### Extracted records
○ ○ ○ ○ ○
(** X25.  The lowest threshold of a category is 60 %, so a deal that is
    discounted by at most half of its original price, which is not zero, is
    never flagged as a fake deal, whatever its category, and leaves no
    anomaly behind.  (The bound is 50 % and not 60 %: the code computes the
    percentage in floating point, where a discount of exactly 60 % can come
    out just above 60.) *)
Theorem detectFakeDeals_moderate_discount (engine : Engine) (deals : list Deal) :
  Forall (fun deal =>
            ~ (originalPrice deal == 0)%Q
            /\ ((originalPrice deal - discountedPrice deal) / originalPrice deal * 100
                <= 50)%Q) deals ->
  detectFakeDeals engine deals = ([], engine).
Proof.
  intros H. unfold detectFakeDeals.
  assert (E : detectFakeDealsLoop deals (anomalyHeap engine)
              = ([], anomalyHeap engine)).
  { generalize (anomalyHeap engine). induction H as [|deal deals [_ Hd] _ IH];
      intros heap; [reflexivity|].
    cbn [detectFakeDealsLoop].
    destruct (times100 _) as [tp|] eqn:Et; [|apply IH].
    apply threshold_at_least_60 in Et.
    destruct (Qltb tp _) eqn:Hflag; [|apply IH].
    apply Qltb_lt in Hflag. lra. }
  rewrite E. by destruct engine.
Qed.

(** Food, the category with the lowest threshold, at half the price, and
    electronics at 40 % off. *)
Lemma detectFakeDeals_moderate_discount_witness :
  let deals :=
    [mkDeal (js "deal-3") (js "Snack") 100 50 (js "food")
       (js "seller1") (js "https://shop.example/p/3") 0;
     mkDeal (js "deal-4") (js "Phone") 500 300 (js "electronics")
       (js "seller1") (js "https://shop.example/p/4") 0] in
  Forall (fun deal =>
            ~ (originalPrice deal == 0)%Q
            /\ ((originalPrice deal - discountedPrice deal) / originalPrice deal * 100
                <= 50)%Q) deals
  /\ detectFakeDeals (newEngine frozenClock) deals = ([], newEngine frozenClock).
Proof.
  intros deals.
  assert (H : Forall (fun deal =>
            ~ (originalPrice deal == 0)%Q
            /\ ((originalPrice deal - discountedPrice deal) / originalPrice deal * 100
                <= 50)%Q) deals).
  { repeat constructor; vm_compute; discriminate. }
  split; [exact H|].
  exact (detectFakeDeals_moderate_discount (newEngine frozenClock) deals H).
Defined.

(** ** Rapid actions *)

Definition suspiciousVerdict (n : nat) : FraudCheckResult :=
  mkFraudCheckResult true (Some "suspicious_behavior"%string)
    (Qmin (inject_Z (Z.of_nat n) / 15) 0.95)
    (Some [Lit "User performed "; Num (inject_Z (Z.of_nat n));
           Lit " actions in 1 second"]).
○ ○ ○ ○ ○
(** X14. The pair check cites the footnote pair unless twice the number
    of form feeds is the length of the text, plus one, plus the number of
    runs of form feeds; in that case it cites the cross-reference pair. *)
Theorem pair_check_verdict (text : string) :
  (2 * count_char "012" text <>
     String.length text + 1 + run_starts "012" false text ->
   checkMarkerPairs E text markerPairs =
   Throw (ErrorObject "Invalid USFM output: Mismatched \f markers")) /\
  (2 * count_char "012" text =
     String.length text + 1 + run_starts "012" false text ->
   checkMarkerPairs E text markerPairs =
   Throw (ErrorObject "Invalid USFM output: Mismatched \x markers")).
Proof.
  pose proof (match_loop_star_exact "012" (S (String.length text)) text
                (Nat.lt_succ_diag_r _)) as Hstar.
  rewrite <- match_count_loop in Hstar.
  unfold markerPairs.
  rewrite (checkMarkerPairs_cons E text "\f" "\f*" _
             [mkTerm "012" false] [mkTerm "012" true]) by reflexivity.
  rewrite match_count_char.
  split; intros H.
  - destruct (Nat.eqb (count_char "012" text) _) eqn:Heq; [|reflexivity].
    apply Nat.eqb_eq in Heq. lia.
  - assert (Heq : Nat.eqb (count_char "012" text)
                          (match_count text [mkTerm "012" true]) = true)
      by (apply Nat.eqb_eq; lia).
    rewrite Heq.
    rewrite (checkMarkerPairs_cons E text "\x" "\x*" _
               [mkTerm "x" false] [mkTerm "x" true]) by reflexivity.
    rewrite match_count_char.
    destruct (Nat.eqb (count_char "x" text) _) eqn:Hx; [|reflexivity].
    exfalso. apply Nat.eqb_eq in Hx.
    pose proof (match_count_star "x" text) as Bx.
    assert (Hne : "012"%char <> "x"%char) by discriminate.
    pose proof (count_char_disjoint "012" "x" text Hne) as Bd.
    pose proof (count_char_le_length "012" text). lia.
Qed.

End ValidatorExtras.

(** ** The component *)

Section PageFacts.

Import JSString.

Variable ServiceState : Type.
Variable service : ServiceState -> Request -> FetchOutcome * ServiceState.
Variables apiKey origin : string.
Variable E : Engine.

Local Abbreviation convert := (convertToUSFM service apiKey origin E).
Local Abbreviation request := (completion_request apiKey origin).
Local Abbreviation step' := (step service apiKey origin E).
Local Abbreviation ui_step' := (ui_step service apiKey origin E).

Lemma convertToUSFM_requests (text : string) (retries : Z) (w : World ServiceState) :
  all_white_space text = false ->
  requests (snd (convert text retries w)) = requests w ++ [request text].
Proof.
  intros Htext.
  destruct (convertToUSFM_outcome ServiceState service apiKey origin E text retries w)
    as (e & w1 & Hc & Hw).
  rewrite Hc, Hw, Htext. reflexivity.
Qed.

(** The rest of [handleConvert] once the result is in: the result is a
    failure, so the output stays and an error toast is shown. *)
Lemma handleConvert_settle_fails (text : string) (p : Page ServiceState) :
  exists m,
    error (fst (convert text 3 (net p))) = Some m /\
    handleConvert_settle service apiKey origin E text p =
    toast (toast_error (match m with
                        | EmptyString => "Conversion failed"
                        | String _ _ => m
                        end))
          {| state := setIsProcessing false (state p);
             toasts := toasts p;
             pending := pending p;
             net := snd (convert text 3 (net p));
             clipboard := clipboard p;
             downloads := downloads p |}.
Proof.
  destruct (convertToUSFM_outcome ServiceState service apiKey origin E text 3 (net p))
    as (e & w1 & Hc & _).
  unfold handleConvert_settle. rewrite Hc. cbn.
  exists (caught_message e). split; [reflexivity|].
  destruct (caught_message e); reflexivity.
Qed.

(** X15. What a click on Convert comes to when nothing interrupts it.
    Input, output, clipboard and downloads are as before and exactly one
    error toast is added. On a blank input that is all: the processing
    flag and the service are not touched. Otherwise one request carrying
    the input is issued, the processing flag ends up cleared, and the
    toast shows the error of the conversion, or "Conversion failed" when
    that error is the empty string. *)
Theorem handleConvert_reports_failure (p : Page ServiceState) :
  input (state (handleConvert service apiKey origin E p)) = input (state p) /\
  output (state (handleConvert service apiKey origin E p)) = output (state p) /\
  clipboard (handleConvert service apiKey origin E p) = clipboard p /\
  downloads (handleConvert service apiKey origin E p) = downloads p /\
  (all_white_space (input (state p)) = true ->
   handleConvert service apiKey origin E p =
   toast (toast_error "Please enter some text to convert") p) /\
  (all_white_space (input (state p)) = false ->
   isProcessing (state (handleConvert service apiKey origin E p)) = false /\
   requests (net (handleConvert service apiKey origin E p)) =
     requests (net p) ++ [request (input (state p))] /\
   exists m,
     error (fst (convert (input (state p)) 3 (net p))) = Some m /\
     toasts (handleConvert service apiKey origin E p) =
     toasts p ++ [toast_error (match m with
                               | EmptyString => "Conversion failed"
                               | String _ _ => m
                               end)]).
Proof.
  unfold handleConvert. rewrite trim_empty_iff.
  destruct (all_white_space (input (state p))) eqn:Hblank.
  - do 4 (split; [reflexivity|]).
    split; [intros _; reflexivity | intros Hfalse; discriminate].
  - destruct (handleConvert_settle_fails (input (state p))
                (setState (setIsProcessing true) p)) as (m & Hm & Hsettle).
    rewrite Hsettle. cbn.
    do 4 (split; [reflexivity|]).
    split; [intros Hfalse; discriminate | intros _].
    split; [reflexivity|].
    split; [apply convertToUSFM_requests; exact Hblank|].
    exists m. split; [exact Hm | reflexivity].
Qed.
○ ○ ○ ○ ○
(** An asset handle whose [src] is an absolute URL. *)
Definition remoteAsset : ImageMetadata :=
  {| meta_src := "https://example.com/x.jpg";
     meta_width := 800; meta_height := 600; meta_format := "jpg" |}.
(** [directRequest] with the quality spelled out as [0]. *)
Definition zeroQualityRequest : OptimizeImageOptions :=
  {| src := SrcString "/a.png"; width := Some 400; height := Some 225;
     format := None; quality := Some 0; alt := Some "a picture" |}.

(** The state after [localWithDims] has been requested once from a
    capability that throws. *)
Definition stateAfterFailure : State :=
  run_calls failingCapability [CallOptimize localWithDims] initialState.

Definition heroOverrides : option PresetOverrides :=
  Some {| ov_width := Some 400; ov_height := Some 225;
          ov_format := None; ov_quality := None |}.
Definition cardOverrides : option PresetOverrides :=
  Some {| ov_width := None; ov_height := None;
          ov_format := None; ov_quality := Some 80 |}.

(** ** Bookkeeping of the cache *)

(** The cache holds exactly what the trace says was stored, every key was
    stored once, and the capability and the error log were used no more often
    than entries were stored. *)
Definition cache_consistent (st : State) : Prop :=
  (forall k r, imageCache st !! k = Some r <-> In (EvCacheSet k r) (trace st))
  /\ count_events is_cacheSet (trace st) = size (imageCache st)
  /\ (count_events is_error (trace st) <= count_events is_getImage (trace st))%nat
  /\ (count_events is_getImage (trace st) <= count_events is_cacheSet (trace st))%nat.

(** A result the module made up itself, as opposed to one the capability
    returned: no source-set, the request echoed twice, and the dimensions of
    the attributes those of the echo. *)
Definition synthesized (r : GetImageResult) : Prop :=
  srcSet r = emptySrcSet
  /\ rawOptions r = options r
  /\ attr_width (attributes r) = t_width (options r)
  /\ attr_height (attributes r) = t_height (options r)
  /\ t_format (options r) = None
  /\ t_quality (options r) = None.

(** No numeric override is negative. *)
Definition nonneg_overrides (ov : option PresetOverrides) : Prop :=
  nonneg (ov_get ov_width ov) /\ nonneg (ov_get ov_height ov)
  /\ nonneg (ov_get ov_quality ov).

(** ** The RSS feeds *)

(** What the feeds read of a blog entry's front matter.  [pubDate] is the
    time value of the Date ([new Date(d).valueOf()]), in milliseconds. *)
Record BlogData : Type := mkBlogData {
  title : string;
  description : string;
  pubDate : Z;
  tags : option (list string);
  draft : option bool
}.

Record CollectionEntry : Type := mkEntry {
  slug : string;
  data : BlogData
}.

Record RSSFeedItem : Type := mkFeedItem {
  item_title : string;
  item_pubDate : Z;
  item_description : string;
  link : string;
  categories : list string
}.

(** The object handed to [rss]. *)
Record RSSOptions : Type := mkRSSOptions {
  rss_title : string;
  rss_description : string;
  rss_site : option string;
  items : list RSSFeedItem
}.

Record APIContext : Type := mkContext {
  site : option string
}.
○ ○ ○ ○ ○
### TASK
Repeat exactly the lines above from the one with "meta_width := 800;" up to and including the one with "Definition cardOverrides : option". No other line belongs in the reply.

### EXPECTED ANSWER
     meta_width := 800; meta_height := 600; meta_format := "jpg" |}.
(** [directRequest] with the quality spelled out as [0]. *)
Definition zeroQualityRequest : OptimizeImageOptions :=
  {| src := SrcString "/a.png"; width := Some 400; height := Some 225;
     format := None; quality := Some 0; alt := Some "a picture" |}.

(** The state after [localWithDims] has been requested once from a
    capability that throws. *)
Definition stateAfterFailure : State :=
  run_calls failingCapability [CallOptimize localWithDims] initialState.

Definition heroOverrides : option PresetOverrides :=
  Some {| ov_width := Some 400; ov_height := Some 225;
          ov_format := None; ov_quality := None |}.
Definition cardOverrides : option PresetOverrides :=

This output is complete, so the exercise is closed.